= REQUIRED ACTION =
When you reach the line in the listing below that contains "(* 'Token expirado' *)", begin returning lines exactly as written, and stop after the line that contains "(** [req.usuario], the". Return no other lines.

= MATERIAL TO PROCESS =
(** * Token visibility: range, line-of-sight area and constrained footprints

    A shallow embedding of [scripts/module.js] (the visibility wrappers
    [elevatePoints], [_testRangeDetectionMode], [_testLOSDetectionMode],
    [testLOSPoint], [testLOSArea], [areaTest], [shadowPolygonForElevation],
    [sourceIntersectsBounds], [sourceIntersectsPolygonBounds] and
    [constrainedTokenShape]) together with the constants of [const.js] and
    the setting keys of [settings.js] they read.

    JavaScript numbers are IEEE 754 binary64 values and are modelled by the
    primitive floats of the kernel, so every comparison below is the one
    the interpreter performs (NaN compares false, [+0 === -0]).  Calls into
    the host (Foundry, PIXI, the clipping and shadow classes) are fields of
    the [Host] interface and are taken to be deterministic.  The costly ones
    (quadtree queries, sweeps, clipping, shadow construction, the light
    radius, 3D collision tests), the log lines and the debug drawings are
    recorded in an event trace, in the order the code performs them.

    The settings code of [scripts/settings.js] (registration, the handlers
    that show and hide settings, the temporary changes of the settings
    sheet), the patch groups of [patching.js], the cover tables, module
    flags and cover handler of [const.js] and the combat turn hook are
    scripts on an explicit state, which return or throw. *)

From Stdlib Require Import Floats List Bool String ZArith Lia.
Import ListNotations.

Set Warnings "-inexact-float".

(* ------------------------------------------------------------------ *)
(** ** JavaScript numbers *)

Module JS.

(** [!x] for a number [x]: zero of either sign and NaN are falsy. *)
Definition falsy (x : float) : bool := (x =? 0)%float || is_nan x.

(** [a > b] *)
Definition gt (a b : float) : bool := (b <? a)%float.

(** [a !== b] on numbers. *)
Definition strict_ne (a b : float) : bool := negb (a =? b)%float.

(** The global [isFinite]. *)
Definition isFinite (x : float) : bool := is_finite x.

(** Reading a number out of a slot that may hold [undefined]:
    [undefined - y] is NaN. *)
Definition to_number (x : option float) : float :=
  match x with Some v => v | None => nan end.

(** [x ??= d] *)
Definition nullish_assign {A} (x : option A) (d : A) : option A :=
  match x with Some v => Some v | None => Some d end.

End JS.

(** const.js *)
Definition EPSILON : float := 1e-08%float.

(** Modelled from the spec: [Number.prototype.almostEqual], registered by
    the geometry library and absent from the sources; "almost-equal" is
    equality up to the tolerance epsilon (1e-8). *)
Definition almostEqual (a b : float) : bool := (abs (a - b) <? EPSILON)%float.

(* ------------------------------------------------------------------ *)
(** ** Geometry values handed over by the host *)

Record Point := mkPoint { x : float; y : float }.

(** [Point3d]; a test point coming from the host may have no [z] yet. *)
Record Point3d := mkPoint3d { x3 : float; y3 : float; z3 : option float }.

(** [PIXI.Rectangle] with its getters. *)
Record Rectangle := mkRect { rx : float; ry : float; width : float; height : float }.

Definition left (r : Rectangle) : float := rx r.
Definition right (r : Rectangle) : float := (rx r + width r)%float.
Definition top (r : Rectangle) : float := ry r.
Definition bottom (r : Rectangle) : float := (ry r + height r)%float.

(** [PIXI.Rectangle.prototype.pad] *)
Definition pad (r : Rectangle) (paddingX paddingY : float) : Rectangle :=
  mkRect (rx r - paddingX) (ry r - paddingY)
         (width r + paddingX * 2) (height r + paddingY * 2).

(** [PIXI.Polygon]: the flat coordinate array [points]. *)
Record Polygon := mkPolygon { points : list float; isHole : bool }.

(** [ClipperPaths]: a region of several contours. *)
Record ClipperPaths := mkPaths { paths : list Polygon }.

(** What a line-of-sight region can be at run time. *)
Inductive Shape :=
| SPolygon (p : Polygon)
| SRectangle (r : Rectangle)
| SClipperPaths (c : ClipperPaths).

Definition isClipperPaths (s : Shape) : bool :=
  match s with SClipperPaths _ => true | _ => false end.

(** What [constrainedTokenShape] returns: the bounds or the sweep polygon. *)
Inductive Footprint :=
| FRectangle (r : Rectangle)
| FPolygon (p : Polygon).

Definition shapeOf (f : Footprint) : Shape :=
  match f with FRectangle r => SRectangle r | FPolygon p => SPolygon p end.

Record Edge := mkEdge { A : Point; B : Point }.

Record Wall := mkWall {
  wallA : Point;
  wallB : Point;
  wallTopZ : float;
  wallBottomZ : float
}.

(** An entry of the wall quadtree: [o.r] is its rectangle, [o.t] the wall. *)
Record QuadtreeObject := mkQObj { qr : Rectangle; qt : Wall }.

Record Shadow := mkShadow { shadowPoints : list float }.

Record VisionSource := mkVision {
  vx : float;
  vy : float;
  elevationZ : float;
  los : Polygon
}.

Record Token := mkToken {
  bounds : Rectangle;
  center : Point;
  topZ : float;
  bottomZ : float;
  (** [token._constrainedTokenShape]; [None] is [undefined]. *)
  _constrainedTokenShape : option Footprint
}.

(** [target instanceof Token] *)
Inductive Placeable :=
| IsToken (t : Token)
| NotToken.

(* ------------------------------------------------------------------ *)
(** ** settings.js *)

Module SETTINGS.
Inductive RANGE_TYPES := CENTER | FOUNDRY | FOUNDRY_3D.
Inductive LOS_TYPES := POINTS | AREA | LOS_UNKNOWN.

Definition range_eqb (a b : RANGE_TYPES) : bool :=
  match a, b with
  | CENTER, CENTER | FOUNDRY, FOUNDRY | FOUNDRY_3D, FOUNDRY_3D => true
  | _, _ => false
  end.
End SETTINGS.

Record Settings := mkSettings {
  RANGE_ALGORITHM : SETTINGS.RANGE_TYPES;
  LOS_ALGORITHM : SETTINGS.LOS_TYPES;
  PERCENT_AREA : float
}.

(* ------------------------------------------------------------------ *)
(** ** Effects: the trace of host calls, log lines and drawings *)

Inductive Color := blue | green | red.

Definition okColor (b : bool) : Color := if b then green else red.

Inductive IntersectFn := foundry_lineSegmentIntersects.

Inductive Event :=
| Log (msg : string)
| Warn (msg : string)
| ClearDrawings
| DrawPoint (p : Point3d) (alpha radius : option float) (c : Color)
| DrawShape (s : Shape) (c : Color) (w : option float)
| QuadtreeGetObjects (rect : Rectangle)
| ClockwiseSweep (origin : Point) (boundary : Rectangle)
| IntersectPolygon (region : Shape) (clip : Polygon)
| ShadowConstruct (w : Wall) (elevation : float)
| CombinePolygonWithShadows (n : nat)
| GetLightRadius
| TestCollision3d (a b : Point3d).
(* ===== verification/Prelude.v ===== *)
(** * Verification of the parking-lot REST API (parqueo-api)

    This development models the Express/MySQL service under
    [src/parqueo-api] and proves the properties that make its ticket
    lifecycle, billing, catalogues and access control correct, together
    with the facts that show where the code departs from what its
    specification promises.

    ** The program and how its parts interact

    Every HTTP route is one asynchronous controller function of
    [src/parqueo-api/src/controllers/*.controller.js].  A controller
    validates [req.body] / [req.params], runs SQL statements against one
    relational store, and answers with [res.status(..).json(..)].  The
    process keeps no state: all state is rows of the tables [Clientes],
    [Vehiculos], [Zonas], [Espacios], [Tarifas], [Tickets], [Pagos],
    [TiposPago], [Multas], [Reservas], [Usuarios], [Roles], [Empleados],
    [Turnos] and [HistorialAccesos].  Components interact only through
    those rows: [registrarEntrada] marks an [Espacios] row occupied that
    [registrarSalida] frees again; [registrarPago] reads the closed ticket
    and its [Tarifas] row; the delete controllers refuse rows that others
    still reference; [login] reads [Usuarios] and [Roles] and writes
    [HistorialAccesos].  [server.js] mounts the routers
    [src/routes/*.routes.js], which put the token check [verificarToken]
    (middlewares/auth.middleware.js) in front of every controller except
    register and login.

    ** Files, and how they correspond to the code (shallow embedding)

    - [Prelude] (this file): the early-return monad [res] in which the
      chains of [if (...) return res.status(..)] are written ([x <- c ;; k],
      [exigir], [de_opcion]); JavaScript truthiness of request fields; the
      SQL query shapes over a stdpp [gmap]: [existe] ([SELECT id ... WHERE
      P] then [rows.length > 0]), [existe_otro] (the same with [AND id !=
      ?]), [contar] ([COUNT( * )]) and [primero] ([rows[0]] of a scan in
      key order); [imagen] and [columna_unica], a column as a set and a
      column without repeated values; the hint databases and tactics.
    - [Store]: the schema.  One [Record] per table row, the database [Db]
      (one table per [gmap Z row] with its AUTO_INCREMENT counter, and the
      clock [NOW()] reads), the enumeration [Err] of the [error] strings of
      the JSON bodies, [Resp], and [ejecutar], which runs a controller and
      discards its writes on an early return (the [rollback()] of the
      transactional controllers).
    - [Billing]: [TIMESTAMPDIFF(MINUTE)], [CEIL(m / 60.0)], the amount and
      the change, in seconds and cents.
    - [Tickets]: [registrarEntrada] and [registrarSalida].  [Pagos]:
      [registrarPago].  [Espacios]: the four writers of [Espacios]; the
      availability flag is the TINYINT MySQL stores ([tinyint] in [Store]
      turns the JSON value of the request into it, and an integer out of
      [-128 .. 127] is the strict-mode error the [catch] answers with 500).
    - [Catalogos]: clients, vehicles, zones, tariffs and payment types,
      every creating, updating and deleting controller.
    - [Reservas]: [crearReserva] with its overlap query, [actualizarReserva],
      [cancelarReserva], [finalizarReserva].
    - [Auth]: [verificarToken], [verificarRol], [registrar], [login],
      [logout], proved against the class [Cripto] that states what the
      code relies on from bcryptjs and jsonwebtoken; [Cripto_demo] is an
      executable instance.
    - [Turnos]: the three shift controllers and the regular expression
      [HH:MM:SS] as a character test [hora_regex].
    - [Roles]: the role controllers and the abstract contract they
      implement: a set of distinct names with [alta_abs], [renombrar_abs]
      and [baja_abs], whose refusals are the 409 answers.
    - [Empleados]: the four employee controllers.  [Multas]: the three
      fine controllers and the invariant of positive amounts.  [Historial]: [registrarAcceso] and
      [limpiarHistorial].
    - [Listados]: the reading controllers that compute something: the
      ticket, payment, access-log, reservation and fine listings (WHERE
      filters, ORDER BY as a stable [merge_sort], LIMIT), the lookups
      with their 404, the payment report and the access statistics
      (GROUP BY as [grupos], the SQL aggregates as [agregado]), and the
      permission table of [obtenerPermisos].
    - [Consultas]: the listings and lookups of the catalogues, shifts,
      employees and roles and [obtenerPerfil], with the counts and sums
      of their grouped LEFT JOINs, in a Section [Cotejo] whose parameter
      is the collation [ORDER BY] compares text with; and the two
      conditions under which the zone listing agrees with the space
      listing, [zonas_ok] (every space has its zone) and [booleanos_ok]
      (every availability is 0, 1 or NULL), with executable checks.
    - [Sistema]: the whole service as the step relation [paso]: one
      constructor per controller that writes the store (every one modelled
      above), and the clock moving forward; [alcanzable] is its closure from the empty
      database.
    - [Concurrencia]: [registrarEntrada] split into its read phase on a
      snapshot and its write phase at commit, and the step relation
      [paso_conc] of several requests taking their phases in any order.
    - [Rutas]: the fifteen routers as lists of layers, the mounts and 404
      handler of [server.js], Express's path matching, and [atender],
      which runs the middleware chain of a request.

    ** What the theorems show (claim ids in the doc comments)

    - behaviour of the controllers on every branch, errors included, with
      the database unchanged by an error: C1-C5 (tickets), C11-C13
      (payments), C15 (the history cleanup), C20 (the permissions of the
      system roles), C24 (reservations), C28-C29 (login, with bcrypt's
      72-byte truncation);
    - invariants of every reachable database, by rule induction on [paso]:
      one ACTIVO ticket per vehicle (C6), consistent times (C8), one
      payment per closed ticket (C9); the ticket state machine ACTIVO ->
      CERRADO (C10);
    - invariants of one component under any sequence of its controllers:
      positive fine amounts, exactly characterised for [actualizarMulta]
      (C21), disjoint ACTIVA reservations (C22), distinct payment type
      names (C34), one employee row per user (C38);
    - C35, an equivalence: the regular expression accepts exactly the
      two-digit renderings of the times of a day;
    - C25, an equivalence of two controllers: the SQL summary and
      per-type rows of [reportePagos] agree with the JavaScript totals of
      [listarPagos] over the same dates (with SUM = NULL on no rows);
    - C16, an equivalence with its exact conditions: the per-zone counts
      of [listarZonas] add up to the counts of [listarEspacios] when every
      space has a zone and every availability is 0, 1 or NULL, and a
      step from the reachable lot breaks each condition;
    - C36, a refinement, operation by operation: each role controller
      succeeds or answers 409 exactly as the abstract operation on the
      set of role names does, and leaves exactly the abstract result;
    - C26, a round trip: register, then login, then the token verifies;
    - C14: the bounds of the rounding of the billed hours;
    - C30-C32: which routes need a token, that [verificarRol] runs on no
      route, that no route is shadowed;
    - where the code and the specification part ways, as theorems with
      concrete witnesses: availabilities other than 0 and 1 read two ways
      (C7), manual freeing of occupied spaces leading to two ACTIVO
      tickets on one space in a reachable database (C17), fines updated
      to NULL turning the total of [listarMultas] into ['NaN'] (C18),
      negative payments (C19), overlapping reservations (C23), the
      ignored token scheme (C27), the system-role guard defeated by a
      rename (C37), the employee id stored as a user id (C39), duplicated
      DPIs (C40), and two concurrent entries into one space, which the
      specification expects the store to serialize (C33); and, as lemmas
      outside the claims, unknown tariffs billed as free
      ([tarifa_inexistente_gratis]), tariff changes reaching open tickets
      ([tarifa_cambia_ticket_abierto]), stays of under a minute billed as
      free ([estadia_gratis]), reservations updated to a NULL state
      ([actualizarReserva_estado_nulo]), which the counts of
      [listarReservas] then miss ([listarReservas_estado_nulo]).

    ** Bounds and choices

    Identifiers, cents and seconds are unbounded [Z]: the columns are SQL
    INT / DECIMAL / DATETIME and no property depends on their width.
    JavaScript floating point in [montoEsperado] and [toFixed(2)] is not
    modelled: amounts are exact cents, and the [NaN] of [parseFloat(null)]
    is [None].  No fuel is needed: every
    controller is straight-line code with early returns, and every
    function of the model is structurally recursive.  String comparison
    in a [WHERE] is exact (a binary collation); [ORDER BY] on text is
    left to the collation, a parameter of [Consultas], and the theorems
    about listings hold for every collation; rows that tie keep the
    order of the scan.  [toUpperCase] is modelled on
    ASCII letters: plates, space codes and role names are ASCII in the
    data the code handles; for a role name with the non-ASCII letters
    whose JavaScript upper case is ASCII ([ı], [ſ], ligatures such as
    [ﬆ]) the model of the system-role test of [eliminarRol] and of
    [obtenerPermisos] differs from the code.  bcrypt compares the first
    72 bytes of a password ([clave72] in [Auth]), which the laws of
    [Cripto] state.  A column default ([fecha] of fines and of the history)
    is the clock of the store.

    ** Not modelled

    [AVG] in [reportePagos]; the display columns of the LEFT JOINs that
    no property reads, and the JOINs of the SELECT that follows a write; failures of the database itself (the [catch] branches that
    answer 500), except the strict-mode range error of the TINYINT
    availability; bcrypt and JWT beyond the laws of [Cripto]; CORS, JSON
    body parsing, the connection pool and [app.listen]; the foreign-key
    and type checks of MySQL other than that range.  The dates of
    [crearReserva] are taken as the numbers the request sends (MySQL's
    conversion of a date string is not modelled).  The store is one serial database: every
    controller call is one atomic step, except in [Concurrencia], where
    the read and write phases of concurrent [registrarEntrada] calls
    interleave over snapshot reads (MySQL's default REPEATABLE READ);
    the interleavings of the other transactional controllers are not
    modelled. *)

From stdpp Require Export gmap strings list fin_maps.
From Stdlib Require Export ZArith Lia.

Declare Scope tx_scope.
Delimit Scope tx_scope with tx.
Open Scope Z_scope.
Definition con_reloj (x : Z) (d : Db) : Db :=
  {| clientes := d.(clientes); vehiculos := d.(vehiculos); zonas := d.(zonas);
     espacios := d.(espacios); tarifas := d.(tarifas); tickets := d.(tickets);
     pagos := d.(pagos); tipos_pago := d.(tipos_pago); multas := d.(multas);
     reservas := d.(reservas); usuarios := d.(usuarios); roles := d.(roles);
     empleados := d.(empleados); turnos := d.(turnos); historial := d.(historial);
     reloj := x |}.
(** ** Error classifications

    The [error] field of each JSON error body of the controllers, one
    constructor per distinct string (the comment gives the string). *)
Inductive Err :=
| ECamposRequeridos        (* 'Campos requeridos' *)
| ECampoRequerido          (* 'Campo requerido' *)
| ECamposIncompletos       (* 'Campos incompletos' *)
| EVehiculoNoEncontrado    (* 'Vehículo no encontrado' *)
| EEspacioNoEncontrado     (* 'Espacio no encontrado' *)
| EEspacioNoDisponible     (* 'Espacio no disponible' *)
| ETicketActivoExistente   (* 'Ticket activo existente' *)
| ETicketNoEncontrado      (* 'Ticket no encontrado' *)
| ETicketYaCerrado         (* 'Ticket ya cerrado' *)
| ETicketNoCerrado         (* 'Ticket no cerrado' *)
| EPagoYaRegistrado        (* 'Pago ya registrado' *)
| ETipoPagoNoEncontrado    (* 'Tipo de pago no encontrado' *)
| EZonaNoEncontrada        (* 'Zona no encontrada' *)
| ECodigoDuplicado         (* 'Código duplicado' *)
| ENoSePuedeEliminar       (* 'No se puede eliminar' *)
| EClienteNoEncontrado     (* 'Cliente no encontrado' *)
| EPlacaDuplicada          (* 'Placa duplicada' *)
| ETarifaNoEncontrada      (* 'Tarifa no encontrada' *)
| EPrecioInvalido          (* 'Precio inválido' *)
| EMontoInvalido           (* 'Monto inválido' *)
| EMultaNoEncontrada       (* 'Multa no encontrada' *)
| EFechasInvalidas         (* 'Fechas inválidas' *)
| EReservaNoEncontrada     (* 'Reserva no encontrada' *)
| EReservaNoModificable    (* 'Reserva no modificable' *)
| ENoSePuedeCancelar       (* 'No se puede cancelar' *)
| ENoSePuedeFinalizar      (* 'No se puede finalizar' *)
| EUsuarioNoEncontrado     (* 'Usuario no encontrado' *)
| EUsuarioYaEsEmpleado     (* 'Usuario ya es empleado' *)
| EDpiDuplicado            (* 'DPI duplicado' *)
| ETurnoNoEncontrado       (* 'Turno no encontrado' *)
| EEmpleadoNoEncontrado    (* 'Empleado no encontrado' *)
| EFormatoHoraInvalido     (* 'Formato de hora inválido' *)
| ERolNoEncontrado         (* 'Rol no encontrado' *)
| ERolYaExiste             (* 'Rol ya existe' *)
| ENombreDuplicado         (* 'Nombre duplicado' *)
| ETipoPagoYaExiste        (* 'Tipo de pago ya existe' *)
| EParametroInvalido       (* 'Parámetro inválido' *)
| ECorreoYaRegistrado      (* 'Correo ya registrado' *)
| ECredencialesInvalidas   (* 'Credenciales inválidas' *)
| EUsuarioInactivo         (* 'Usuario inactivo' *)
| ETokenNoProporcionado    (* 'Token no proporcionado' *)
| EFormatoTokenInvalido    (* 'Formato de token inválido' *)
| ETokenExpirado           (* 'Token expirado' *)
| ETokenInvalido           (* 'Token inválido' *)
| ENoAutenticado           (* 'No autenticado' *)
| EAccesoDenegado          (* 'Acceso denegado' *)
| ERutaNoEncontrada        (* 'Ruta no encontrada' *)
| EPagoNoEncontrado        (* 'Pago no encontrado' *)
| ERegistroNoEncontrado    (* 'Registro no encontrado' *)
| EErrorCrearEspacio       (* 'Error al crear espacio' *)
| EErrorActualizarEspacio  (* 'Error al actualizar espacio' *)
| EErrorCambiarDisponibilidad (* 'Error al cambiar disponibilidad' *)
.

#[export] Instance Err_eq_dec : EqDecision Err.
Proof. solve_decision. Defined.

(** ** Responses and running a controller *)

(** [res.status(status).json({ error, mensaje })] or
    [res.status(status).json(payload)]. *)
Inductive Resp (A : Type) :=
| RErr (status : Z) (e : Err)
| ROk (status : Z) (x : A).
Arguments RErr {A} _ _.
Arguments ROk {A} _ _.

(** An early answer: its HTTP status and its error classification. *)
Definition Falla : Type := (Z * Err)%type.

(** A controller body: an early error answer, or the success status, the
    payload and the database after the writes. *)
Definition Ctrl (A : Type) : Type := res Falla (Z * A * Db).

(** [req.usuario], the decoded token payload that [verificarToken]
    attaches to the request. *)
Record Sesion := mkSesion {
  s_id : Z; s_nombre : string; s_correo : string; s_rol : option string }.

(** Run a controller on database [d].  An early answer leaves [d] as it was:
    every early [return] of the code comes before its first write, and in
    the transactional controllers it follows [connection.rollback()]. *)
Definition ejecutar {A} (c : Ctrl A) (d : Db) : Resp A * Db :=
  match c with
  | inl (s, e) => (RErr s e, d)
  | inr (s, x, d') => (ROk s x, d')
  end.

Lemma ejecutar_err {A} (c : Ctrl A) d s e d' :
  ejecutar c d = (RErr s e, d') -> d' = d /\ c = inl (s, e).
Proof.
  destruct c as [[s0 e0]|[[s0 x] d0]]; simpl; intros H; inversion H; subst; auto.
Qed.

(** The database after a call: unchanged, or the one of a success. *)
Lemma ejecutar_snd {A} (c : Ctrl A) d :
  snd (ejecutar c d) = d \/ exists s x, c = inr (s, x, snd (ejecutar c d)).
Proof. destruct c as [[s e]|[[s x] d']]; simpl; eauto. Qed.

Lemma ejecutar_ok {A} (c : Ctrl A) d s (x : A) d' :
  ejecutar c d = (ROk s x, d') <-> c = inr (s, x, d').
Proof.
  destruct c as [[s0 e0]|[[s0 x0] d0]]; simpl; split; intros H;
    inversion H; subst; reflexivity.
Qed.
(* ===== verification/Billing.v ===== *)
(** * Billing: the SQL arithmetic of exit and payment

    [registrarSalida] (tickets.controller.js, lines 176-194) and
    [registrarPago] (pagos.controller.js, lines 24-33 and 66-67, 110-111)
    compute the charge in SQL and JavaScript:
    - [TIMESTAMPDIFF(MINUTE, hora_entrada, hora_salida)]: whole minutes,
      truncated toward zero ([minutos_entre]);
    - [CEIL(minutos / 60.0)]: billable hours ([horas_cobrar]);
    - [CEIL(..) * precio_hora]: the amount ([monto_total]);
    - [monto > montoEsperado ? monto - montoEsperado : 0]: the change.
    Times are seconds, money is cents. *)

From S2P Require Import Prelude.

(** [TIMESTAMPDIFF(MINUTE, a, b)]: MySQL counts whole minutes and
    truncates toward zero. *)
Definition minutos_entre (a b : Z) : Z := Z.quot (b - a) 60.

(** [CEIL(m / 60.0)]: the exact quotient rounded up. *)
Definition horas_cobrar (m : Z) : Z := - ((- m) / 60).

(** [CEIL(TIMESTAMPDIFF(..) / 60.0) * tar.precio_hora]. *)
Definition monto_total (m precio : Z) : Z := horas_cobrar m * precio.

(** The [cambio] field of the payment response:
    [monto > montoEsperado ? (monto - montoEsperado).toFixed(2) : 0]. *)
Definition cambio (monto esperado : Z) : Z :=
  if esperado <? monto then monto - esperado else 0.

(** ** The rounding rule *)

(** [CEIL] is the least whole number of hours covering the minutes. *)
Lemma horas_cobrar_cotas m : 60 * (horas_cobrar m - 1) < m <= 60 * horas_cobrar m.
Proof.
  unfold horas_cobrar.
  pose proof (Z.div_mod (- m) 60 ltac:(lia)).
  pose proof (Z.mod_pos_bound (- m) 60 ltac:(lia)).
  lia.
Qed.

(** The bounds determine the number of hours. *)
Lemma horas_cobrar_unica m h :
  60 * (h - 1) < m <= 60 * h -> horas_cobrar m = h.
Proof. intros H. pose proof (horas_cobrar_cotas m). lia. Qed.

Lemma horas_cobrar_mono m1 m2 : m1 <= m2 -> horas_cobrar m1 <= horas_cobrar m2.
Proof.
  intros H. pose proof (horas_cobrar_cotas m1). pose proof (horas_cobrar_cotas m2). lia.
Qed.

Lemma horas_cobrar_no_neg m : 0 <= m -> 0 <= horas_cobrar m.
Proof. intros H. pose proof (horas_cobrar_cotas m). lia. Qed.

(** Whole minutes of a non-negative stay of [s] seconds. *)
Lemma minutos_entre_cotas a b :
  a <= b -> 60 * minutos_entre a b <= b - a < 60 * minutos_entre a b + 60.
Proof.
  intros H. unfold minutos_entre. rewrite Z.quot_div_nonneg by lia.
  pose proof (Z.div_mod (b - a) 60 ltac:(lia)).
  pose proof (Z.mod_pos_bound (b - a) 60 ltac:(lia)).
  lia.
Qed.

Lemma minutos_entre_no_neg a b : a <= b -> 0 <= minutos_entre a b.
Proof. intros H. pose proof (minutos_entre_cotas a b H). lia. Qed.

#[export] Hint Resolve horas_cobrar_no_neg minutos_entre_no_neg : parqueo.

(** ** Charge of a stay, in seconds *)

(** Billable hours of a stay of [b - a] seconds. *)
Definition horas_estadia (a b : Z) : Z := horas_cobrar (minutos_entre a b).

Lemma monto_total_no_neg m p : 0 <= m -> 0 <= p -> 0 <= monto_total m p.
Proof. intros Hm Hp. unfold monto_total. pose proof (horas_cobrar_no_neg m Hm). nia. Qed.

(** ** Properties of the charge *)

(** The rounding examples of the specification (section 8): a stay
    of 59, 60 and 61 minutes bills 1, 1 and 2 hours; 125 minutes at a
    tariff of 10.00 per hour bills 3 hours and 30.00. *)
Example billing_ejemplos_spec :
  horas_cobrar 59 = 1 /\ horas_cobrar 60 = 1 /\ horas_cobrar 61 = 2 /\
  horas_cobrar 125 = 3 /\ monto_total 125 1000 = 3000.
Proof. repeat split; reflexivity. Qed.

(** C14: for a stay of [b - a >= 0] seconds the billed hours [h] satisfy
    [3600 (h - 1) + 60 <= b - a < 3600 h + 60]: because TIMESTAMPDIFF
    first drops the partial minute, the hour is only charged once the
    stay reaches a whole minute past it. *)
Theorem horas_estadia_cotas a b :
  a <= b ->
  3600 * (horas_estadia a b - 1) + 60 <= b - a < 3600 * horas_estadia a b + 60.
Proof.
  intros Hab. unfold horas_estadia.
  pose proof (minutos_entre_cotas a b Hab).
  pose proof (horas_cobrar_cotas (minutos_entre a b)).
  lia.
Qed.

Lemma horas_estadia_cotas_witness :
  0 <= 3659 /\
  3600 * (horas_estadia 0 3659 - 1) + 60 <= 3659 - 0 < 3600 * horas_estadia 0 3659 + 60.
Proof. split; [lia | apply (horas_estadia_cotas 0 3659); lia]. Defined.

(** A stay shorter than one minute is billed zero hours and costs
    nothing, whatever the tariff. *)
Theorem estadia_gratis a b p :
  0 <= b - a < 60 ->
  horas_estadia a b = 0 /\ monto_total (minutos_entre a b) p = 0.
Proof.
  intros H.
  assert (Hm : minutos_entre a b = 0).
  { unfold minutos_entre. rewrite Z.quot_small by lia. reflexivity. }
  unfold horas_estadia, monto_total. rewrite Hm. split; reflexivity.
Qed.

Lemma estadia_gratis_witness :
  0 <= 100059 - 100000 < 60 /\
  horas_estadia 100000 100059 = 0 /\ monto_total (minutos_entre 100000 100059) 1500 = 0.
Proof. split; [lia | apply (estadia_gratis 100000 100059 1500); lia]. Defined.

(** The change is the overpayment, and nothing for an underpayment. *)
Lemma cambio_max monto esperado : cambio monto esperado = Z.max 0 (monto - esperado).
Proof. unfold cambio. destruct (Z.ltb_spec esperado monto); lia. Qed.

= OUTPUT =
| ETokenExpirado           (* 'Token expirado' *)
| ETokenInvalido           (* 'Token inválido' *)
| ENoAutenticado           (* 'No autenticado' *)
| EAccesoDenegado          (* 'Acceso denegado' *)
| ERutaNoEncontrada        (* 'Ruta no encontrada' *)
| EPagoNoEncontrado        (* 'Pago no encontrado' *)
| ERegistroNoEncontrado    (* 'Registro no encontrado' *)
| EErrorCrearEspacio       (* 'Error al crear espacio' *)
| EErrorActualizarEspacio  (* 'Error al actualizar espacio' *)
| EErrorCambiarDisponibilidad (* 'Error al cambiar disponibilidad' *)
.

#[export] Instance Err_eq_dec : EqDecision Err.
Proof. solve_decision. Defined.

(** ** Responses and running a controller *)

(** [res.status(status).json({ error, mensaje })] or
    [res.status(status).json(payload)]. *)
Inductive Resp (A : Type) :=
| RErr (status : Z) (e : Err)
| ROk (status : Z) (x : A).
Arguments RErr {A} _ _.
Arguments ROk {A} _ _.

(** An early answer: its HTTP status and its error classification. *)
Definition Falla : Type := (Z * Err)%type.

(** A controller body: an early error answer, or the success status, the
    payload and the database after the writes. *)
Definition Ctrl (A : Type) : Type := res Falla (Z * A * Db).

(** [req.usuario], the decoded token payload that [verificarToken]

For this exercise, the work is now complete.